## Required action:
Wherever the word "aset" occurs in the lines below, copy the whole line.

[Data extracted from a collection]
▬▬▬▬▬▬
(* ===== verification/Csm.v ===== *)
(** The calls of realms on shared memory (runtime/rsi/shared_memory.c): creating a region,
    sharing it, reserving addresses for it in another realm, attaching its pages there, and
    the ways back. *)
From S2P Require Import Prelude Types Granule Platform GranuleFind S2tte S2tt Apt RealmTag CsmId Buffer Walk Exec Realm Rtt Rsi.

Definition OWNER_TAG_DECODE (x : Z) : Z := u8 (x .& 255).

(** An [unsigned long] converted to [int]. *)
Definition to_int (x : Z) : Z := if Z.testbit x 31 then u32 x - 2 ^ 32 else u32 x.

(** * Lookups and updates of tables of regions *)

(** The loop over [slave_memory] that the calls share: the first used region with an
    identifier; [None] is [SIZE_MAX]. *)
Definition find_slave_region (a : apt) (region_id : Z) : result (option Z) :=
  first_index (Z.to_nat MAX_MEM_REGIONS) 0 (λ sj,
    if mask_bit (slave_used_mask a) sj
    then aget (slave_memory a) sj ≫= λ m, Ok (s_region_ID m =? region_id)
    else Ok false).

(** [apt_disable_slave_idx(apt, i); apt->slave_used_mask &= ~BIT64(i)]. *)
Definition retire_slave (a : apt) (i : Z) : result apt :=
  apt_disable_slave_idx a i ≫= λ '(_, a),
  Ok (set_slave_used_mask (slave_used_mask a .& .~ BIT64 i) a).

(** [apt_disable_master_idx], the mask, and [memset] of the region. *)
Definition retire_master (a : apt) (i : Z) : result apt :=
  apt_disable_master_idx a i ≫= λ '(_, a),
  let a := set_master_used_mask (master_used_mask a .& .~ BIT64 i) a in
  aset (master_memory a) i master_mem_zero ≫= λ mm, Ok (set_master_memory mm a).

(** [shares[k].in_use = false; share_count--] *)
Definition drop_share (m : master_mem) (k : Z) : result master_mem :=
  aget (shares m) k ≫= λ sh,
  aset (shares m) k {| slave_ID := slave_ID sh; slave_rd_pa := slave_rd_pa sh;
                       permission := permission sh; in_use := false |} ≫= λ shs,
  Ok {| m_region_ID := m_region_ID m; m_ipa_start := m_ipa_start m; m_map_size := m_map_size m;
        share_count := u8 (share_count m - 1); shares := shs |}.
▬▬▬▬▬▬
## Written response:
  aset (master_memory a) i master_mem_zero ≫= λ mm, Ok (set_master_memory mm a).
  aset (shares m) k {| slave_ID := slave_ID sh; slave_rd_pa := slave_rd_pa sh;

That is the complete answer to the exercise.